Study material.
(* ===== verification/Artifact.v ===== *)
(** * Bytecode artifacts: [src/src/artifact.c]

    The file format of compiled programs: the writer, which produces version
    16, and the loader, which accepts versions 2 to 16 and supplies what older
    files lack. A file that is written is a state with the bytes so far and
    the room that is left on the device, so that every [fwrite] can fail; the
    loader reads from a byte array through a cursor and checks every read
    against the end of the array. The writer's [false] and the loader's
    [false] with its message are error values; allocation failures are not
    modelled.

    This file holds the model, the encoding of a well-formed program as a list
    of bytes, and the two halves of the round trip: the writer produces the
    encoding and the loader decodes it. [ArtifactLoad] has the behaviour of the
    loader on any input and the properties. *)

From S2P Require Import Prelude Bytecode.
From Stdlib Require Import String.
From stdpp Require Import list.

Open Scope Z_scope.
Open Scope list_scope.

Definition ARTIFACT_MAGIC : list Z := [84; 66; 76; 67].
Definition ARTIFACT_VERSION : Z := 16.
Definition ARTIFACT_MIN_SUPPORTED_VERSION : Z := 2.
Definition ARTIFACT_MAX_COUNT : Z := 100000000.
Definition ARTIFACT_MAX_STRING_BYTES : Z := 2 ^ 28.

(** ** Programs *)

Record ArtifactDependencyInfo := mkDep { dep_path : option (list Z); mtime : Z }.

Record InterfaceDispatchEntry := mkEntry {
  interface_name : option (list Z);
  record_name : option (list Z);
  method_name : option (list Z);
  function_name : option (list Z)
}.

Record LoadedBytecodeArtifact := mkLoaded {
  init_function : option ObjFunction;
  functions : list (option ObjFunction);
  function_count : Z;
  main_index : Z;
  typecheck_flags : Z;
  dependencies : option (list ArtifactDependencyInfo);
  dependency_count : Z;
  interface_dispatch_entries : option (list InterfaceDispatchEntry);
  interface_dispatch_count : Z
}.

(** What [memset] and [main_index = -1] leave, and [artifact_loaded_free]. *)
Definition artifact_empty : LoadedBytecodeArtifact := mkLoaded None [] 0 (-1) 0 None 0 None 0.

Inductive artifact_error :=
| NoMessage
| Message (text : string)
| UnsupportedVersion (version : Z)
| UnsupportedConstant (index : Z).

(** ** Writing *)

Record FILE := mkFile { written : list Z; room : nat }.

Definition writer := FILE -> option FILE.

Definition fwrite (bs : list Z) : writer := fun f =>
  if (length bs <=? room f)%nat then Some (mkFile (written f ++ bs) (room f - length bs)) else None.

Definition skip : writer := fun f => Some f.
Definition fail_write : writer := fun _ => None.
Definition andthen (w1 w2 : writer) : writer := fun f => match w1 f with Some f => w2 f | None => None end.
Definition guard (b : bool) : writer := if b then skip else fail_write.

Declare Scope artifact_scope.
Delimit Scope artifact_scope with artifact.
Notation "w1 ;; w2" := (andthen w1 w2) (at level 100, w2 at level 200, right associativity) : artifact_scope.
Open Scope artifact_scope.

(** [for (int i = 0; i < n; i++)]. *)
Fixpoint for_from (i : Z) (n : nat) (body : Z -> writer) : writer :=
  match n with
  | O => skip
  | S n' => body i ;; for_from (i + 1) n' body
  end.
Definition for_ (n : Z) (body : Z -> writer) : writer := for_from 0 (Z.to_nat n) body.

(** Element [i] of an array behind a pointer; nothing on a null pointer or
    outside the array. *)
Definition at_index {A} (p : option (list A)) (i : Z) : option A :=
  match p with Some l => if 0 <=? i then l !! Z.to_nat i else None | None => None end.
Definition with_elem {A} (x : option A) (k : A -> writer) : writer :=
  match x with Some a => k a | None => fail_write end.

Definition byte_of (v k : Z) : Z := u8 (Z.land (Z.shiftr v k) 255).

Definition write_u8 (v : Z) : writer := fwrite [u8 v].
Definition write_u32_le (v : Z) : writer :=
  fwrite [byte_of v 0; byte_of v 8; byte_of v 16; byte_of v 24].
Definition write_i32_le (v : Z) : writer := write_u32_le (u32 v).
Definition write_u64_le (v : Z) : writer :=
  fwrite [byte_of v 0; byte_of v 8; byte_of v 16; byte_of v 24;
          byte_of v 32; byte_of v 40; byte_of v 48; byte_of v 56].
Definition write_i64_le (v : Z) : writer := write_u64_le (u64 v).
(** A double is its bit pattern. *)
Definition write_double_le (bits : Z) : writer := write_u64_le bits.

(** The bytes of a possibly null string. *)
Definition str_or_empty (s : option (list Z)) : list Z := match s with Some b => b | None => [] end.

Definition write_string (s : option (list Z)) : writer :=
  let b := str_or_empty s in
  let len := Z.of_nat (length b) in
  guard (len <=? UINT32_MAX) ;;
  write_u32_le len ;;
  (if len =? 0 then skip else fwrite b).

Definition write_constant (c : Constant) : writer :=
  write_i32_le (type_index c) ;;
  (if (type_index c =? 0) || (type_index c =? 4) then
     match payload c with as_int i => write_i64_le i | _ => fail_write end
   else if type_index c =? 1 then
     match payload c with as_double d => write_double_le d | _ => fail_write end
   else if (type_index c =? 2) || (type_index c =? 3) then
     match payload c with as_string s => write_string s | _ => fail_write end
   else fail_write).

Definition write_hint_plan (p : JitCompiledPlan) : writer :=
  write_i32_le (h_kind p) ;; write_i32_le (h_op p) ;; write_u8 (h_flags p) ;;
  write_u8 (local_slot p) ;; write_u8 (local_slot_b p) ;;
  write_i64_le (h_const0 p) ;; write_i64_le (h_const1 p).

Definition write_profile (p : JitFunctionProfile) : writer :=
  write_u8 (p_flags p) ;; write_u8 (support_mask p) ;; write_u8 (native_family_mask p) ;;
  write_i32_le (p_param_count p) ;; write_i32_le (p_local_count p) ;; write_i32_le (p_capture_count p) ;;
  write_i32_le (s_kind (summary p)) ;; write_i32_le (s_op (summary p)) ;;
  write_u8 (slot0 (summary p)) ;; write_u8 (slot1 (summary p)) ;;
  write_i64_le (s_const0 (summary p)) ;; write_i64_le (s_const1 (summary p)).

Definition artifact_write_function (func : option ObjFunction) : writer :=
  with_elem func (fun f =>
  write_string (name f) ;;
  write_string (source_file f) ;;
  write_u8 (if is_async f then 1 else 0) ;;
  write_i32_le (defer_handler_ip f) ;;
  write_i32_le (defer_return_slot f) ;;
  guard (negb ((param_count f <? 0) || (local_count f <? 0))) ;;
  write_u32_le (u32 (param_count f)) ;;
  write_u32_le (u32 (local_count f)) ;;
  guard (negb ((capture_count f <? 0) || (local_count f <? capture_count f))) ;;
  write_u32_le (u32 (capture_count f)) ;;
  for_ (capture_count f) (fun i =>
    with_elem (at_index (capture_local_slots f) i) (fun slot =>
      guard (negb ((slot <? param_count f) || (local_count f <=? slot))) ;;
      write_u32_le (u32 slot))) ;;
  for_ (local_count f) (fun i =>
    match debug_local_names f with
    | Some _ => with_elem (at_index (debug_local_names f) i) write_string
    | None => write_string None
    end) ;;
  guard (negb (code_count (chunk f) <? 0)) ;;
  write_u32_le (u32 (code_count (chunk f))) ;;
  (if 0 <? code_count (chunk f) then
     with_elem (code (chunk f)) (fun bytes =>
       guard (code_count (chunk f) <=? Z.of_nat (length bytes)) ;;
       fwrite (take (Z.to_nat (code_count (chunk f))) bytes))
   else skip) ;;
  write_u32_le (u32 (code_count (chunk f))) ;;
  for_ (code_count (chunk f)) (fun i =>
    match debug_info (chunk f) with
    | Some _ => with_elem (at_index (debug_info (chunk f)) i) (fun d => write_i32_le (i32 (d_line d)))
    | None => write_i32_le 0
    end) ;;
  guard (negb (constant_count (pool f) <? 0)) ;;
  write_u32_le (u32 (constant_count (pool f))) ;;
  for_ (constant_count (pool f)) (fun i => with_elem (at_index (constants (pool f)) i) write_constant) ;;
  write_hint_plan (jit_hint_plan f) ;;
  write_profile (jit_profile f)).

Definition write_dependency (d : ArtifactDependencyInfo) : writer :=
  write_string (dep_path d) ;; write_i64_le (mtime d).

Definition write_entry (e : InterfaceDispatchEntry) : writer :=
  write_string (interface_name e) ;; write_string (record_name e) ;;
  write_string (method_name e) ;; write_string (function_name e).

Definition write_artifact (a : LoadedBytecodeArtifact) : writer :=
  fwrite ARTIFACT_MAGIC ;;
  write_u32_le ARTIFACT_VERSION ;;
  write_u32_le (typecheck_flags a) ;;
  write_u32_le (u32 (dependency_count a)) ;;
  for_ (dependency_count a) (fun i => with_elem (at_index (dependencies a) i) write_dependency) ;;
  write_u32_le (u32 (interface_dispatch_count a)) ;;
  for_ (interface_dispatch_count a) (fun i => with_elem (at_index (interface_dispatch_entries a) i) write_entry) ;;
  write_u32_le (u32 (function_count a)) ;;
  write_i32_le (main_index a) ;;
  write_u8 (match init_function a with Some _ => 1 | None => 0 end) ;;
  for_ (function_count a) (fun i => with_elem (at_index (Some (functions a)) i) artifact_write_function) ;;
  (match init_function a with Some f => artifact_write_function (Some f) | None => skip end).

Task prompt. Retype the portion of the data above that starts on the line with "Delimit Scope artifact_scope with artifact." and finishes on the line with "(if (type_index c", including both of those lines.

Finished exercise.
Delimit Scope artifact_scope with artifact.
Notation "w1 ;; w2" := (andthen w1 w2) (at level 100, w2 at level 200, right associativity) : artifact_scope.
Open Scope artifact_scope.

(** [for (int i = 0; i < n; i++)]. *)
Fixpoint for_from (i : Z) (n : nat) (body : Z -> writer) : writer :=
  match n with
  | O => skip
  | S n' => body i ;; for_from (i + 1) n' body
  end.
Definition for_ (n : Z) (body : Z -> writer) : writer := for_from 0 (Z.to_nat n) body.

(** Element [i] of an array behind a pointer; nothing on a null pointer or
    outside the array. *)
Definition at_index {A} (p : option (list A)) (i : Z) : option A :=
  match p with Some l => if 0 <=? i then l !! Z.to_nat i else None | None => None end.
Definition with_elem {A} (x : option A) (k : A -> writer) : writer :=
  match x with Some a => k a | None => fail_write end.

Definition byte_of (v k : Z) : Z := u8 (Z.land (Z.shiftr v k) 255).

Definition write_u8 (v : Z) : writer := fwrite [u8 v].
Definition write_u32_le (v : Z) : writer :=
  fwrite [byte_of v 0; byte_of v 8; byte_of v 16; byte_of v 24].
Definition write_i32_le (v : Z) : writer := write_u32_le (u32 v).
Definition write_u64_le (v : Z) : writer :=
  fwrite [byte_of v 0; byte_of v 8; byte_of v 16; byte_of v 24;
          byte_of v 32; byte_of v 40; byte_of v 48; byte_of v 56].
Definition write_i64_le (v : Z) : writer := write_u64_le (u64 v).
(** A double is its bit pattern. *)
Definition write_double_le (bits : Z) : writer := write_u64_le bits.

(** The bytes of a possibly null string. *)
Definition str_or_empty (s : option (list Z)) : list Z := match s with Some b => b | None => [] end.

Definition write_string (s : option (list Z)) : writer :=
  let b := str_or_empty s in
  let len := Z.of_nat (length b) in
  guard (len <=? UINT32_MAX) ;;
  write_u32_le len ;;
  (if len =? 0 then skip else fwrite b).

Definition write_constant (c : Constant) : writer :=
  write_i32_le (type_index c) ;;
  (if (type_index c =? 0) || (type_index c =? 4) then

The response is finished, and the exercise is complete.